Write Your Own Obituary
I wrote in asking why they didn't apply their normal gimlet-eyed, no-nonsense, "nothing but the facts" journalistic standards to the obituaries. "Cousin Mary is now singing with the angels." Yeah? Got the photos to prove it? Whom exactly did you dispatch to the hereafter to report on the recent arrivals?
The response, which admirably was done in the same tongue-in-cheek manner as my original question, was essentially that the newspaper itself doesn't write the obituaries, it only prints them and doesn't vouch for their accuracy. And, since nothing's being offered for sale, the laws about false advertising don't apply.

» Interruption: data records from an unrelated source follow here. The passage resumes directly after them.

Lemma init_balances_spec g d d' : init_balances g d = Ok d' -> amounts_nonneg g -> members_ok d ->
  books_ok GRAPHENE_MAX_SHARE_SUPPLY d ∅ ∅ -> next_asset d = 2 -> protocol_assets (max_core_supply g) d ->
  account_balances d !! (GRAPHENE_COMMITTEE_ACCOUNT, CORE) = Some GRAPHENE_MAX_SHARE_SUPPLY ->
  ledger_ready d' /\ members_ok d' /\ protocol_assets (max_core_supply g) d'.
Proof.
  unfold init_balances. intros H [A1 A2 A3 A4] M B N P K.
  apply rbind_ok in H as (d1 & H1 & H).
  assert (I1 : members_only d d1 /\ members_ok d1).
  { eapply (for_each_inv (fun x => members_only d x /\ members_ok x)); [| |exact H1].
    - intros a x x' _ [F Mx] Hx. apply initial_account_step in Hx as [F' M']; [|done]. split; [by etransitivity|done].
    - by split. }
  destruct I1 as [F1 M1]. pose proof (books_members _ _ _ _ _ F1 B) as B1.
  apply rbind_ok in H as (s1 & H2 & H).
  assert (I2 : exists m, alloc_ok (max_core_supply g) m m s1).
  { eapply (for_each_inv (fun s => exists m, alloc_ok (max_core_supply g) m m s)); [| |exact H2].
    - intros a s s' Ha [m Hs] Hstep. exists (m + 1). eapply initial_asset_step; [exact Hstep|done|].
      by eapply Forall_forall in A1.
    - exists 2. destruct F1 as (? & ? & ? & ->). split; cbn; [done|done|done|done|lia|].
      intros y [[? E]|[? E]]; by rewrite lookup_empty in E. }
  destruct I2 as [m I2]. apply rbind_ok in H as (s2 & H3 & H). apply rbind_ok in H as (s3 & H4 & H).
  apply rbind_ok in H as (s4 & H5 & H).
  assert (I3 : alloc_ok (max_core_supply g) m m s4).
  { eapply (for_each_inv _ _ _ _ _ _ _ H5). Unshelve.
    - intros a s s' Ha Hs Hstep. eapply vesting_step; [exact Hstep|done|]. by eapply Forall_forall in A4.
    - eapply (for_each_inv _ _ _ _ _ _ _ H4). Unshelve.
      + intros a s s' Ha Hs Hstep. eapply account_step; [exact Hstep|done|]. by eapply Forall_forall in A3.
      + eapply (for_each_inv _ _ _ _ _ _ I2 H3). Unshelve.
        intros a s s' Ha Hs Hstep. eapply address_step; [exact Hstep|done|]. by eapply Forall_forall in A2. }
  apply rbind_ok in H as (s5 & H6 & H). apply rbind_ok in H as ([] & H7 & H).
  destruct (committee_gives_all _ _ _ _ H6 I3) as (B5 & M5 & C5 & P5).
  destruct (tallies_saved _ _ _ B5 C5 P5 H7 H) as [R [mm ->]]. split; [done|]. split; [|done].
  destruct M5. by split.
Qed.

(** ** Candidates *)

Lemma for_each_count {A T} (P : Z -> T -> Prop) (f : A -> T -> result T) (top : Z) l : forall n s s',
  (forall n a s s', n < top -> P n s -> f a s = Ok s' -> P (n + 1) s') -> n + Z.of_nat (length l) <= top -> P n s ->
  for_each f l s = Ok s' -> P (n + Z.of_nat (length l)) s'.
Proof.
  induction l as [|a l IH]; intros n s s' Hf Hn Hs H; cbn in H; [injection H as <-; by rewrite Z.add_0_r|].
  cbn [length] in *. apply rbind_ok in H as (s1 & H1 & H).
  replace (n + Z.of_nat (S (length l))) with (n + 1 + Z.of_nat (length l)) by lia.
  eapply IH; [exact Hf|lia| |exact H]. eapply Hf; [|exact Hs|exact H1]. lia.
Qed.

Lemma ready_members d d' : members_only d d' -> ledger_ready d -> ledger_ready d'.
Proof.
  intros (m & st & g & ->) [[[] [] ?] [] E S]. split; [split; [by split|by split|done]|by split|exact E|exact S].
Qed.

(** Accounts and global properties change; an office gets the next candidate. *)
Lemma candidate_apply_frame o op d id d' : candidate_create_do_apply o 0 op d = Ok (id, d') ->
  members_only d d' /\ exists c,
    candidates o (governance d') = <[next_candidate o (governance d) := c]> (candidates o (governance d))
    /\ next_candidate o (governance d') = next_candidate o (governance d) + 1
    /\ forall o', o' <> o -> candidates o' (governance d') = candidates o' (governance d)
                             /\ next_candidate o' (governance d') = next_candidate o' (governance d).
Proof.
  intros H. split; [by eapply candidate_create_members|].
  unfold candidate_create_do_apply in H. cbn zeta in H. unfold get_next_vote_id in H. do 2 skip_bind H.
  apply rbind_ok in H as (a2 & _ & H). do 2 skip_bind H. injection H as <- <-.
  eexists. by destruct o; (split; [done|]; split; [done|]); intros [].
Qed.

Record registered (max k n : Z) (d : database) : Prop := {
  rg_gov : gov_ok d;
  rg_ready : ledger_ready d;
  rg_special : protocol_assets max d;
  rg_votes : next_available_vote_id (governance d) = k;
  rg_next : next_witness (governance d) = n + 1;
  rg_all : forall i, 1 <= i <= n -> is_Some (witness_candidates (governance d) !! i) }.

So let's go with it, shall we? Make sure that you've already written your own obituary, and that your heirs have copies of it to send to the newspaper. Start with a few basic facts, but then go on to the part about discovering the cure for cancer, writing the Great American Novel, having a brilliant opera career, being re-elected 20 times as governor of your fair state, and winning the Nobel Peace Prize. Twice. To go along with your Pulitzer, your Oscars, and the Olympic gold medal for downhill skiing.
What the hell, what are they gonna do? Sue you?
And, face it, wouldn't you rather be known for ANY of those things than for singing with the angels?
= = = = = =
Grim Reaper: Silence!!! I have come for you.
Angela: ... You mean to...
Grim Reaper: ... Take you away. That is my purpose. I am Death.
Geoffrey: Well, that's cast rather a gloom over the evening, hasn't it?